When talking about trust-based money, the same issue comes up in a more interesting way. Say we have a local community money like SeedStock and a government-backed Canadian Dollar. If we have an inefficient market (it is hard to trade SeedStock for CAD), people might value SeedStock roughly around 1SS=1CAD and use them interchangeably as needed on the local level. The trades would obey Gresham's law and SeedStock should be spent first.

However, if we have an efficient market (trading between the currencies is instant and on the fly), we would discover the true value of SeedStock. Perhaps it would turn out 1SS is only worth 50 cents since too few places accept it, or maybe it's a more optimistic 95 cents. Whatever the value would settle at, that should be an equilibrium at which people would be just as willing to spend SeedStock as they would spend Canadian Dollars.

A practical example of this would be what PurseIO does - as it turns out, Amazon gift cards are worth about 80% of their face value when used to purchase Bitcoin.

Back to our systems - it is very likely that local currencies from the distributed model will turn out to be "bad money" (or at least worse than the alternative), while the money from big, decentralized gateways will act like "good money". The good money will probably also be used as a measurement of value, even when bad money will be used as settlement (I owe you $10 worth of my labour).

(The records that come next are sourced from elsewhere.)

(** [p.finally(f)]: [f] runs on either outcome, which is passed on
    unless [f] itself throws. *)
Definition finally_ {S A B} (p : promise S A) (f : M S B) : promise S A :=
  Promise (origin p)
    (fun w => match settle p w with
              | (r, w') =>
                  match bind (ran (origin p) OnFinally) (fun _ => f) w' with
                  | (Ok _, w'') => (r, w'')
                  | (Throw e, w'') => (Throw e, w'')
                  end
              end).

Definition finalizations {S} (rid : nat) (w : world S) : nat :=
  length (filter (fun x => x = (rid, OnFinally)) (reactions w)).

End JS.

Declare Scope js_scope.
Delimit Scope js_scope with js.
Notation "'let*' x ':=' m 'in' k" := (JS.bind m (fun x => k))
  (at level 10, x name, m at level 100, k at level 200) : js_scope.
Notation "m ';;' k" := (JS.bind m (fun _ => k))
  (at level 100, k at level 200, right associativity) : js_scope.

Local Open Scope js_scope.

(** ** [static/js/scripts.js]: the Alpine.js data functions *)

Module Search.
Import JS.

Record data := Data {
  query : jsstring;
  results : value;
  loading : bool;
  searched : bool
}.

Definition set_query (q : jsstring) (d : data) : data :=
  Data q (results d) (loading d) (searched d).
Definition set_results (r : value) (d : data) : data :=
  Data (query d) r (loading d) (searched d).
Definition set_loading (b : bool) (d : data) : data :=
  Data (query d) (results d) b (searched d).
Definition set_searched (b : bool) (d : data) : data :=
  Data (query d) (results d) (loading d) b.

If we have an efficient market, no merchant will be interested in taking settlement in any bad money other than the one they issued themselves - if they can receive 10CAD or 10CAD worth of SeedStock, unless they need SeedStock directly, they would rather hold the good money. This would work until the entire market would either dry up or become inefficient, in which case there would still be a use for bad money to facilitate trade.

LETS - how does it fit in?

During our discussion at Decentral Vancouver, Michael Linton was arguing that local currencies in the LETSystem are needed to keep the local economy from drying up. We can illustrate the local trust-debt relations as:

However, no matter what currencies we are using, there will always be a need for transactions between the communities in the modern world. Unless the system is hindered by not being able to trade between the currencies, those currencies will be traded and some exchange rate between them will be established. Just like with the modern world - whether what one community supplies is valued higher or lower will determine the exchange rate until there is some price equilibrium (say, if oil is 10% cheaper to buy and import from US than to buy locally in Canada, the economic system based only on that should value CAD at 10% discount until it is just as cheap to buy and import than to buy locally).

As such, the LETSystem is fine in allowing communities to issue their own currencies, but hearing the technical explanations, it appears inferior to Open Transactions and Ripple. Both Open Transactions and LETS were built for local pockets of transactions between individuals that were checked and validated by a third party (a notary for example). Communicating between the local instances is more of a problem in both systems. If that is an important feature of a system, Ripple is more suited for the task, provided you are willing to sacrifice privacy for transparency.


The LETSystem has definitely influenced many developments in the trust-based currency system for over 30 years of its existence. The decentralized and distributed currencies appear to be complimenting one another - one working better on a local scale and when liquidity is scarce, and the other one when there is less trust between the parties.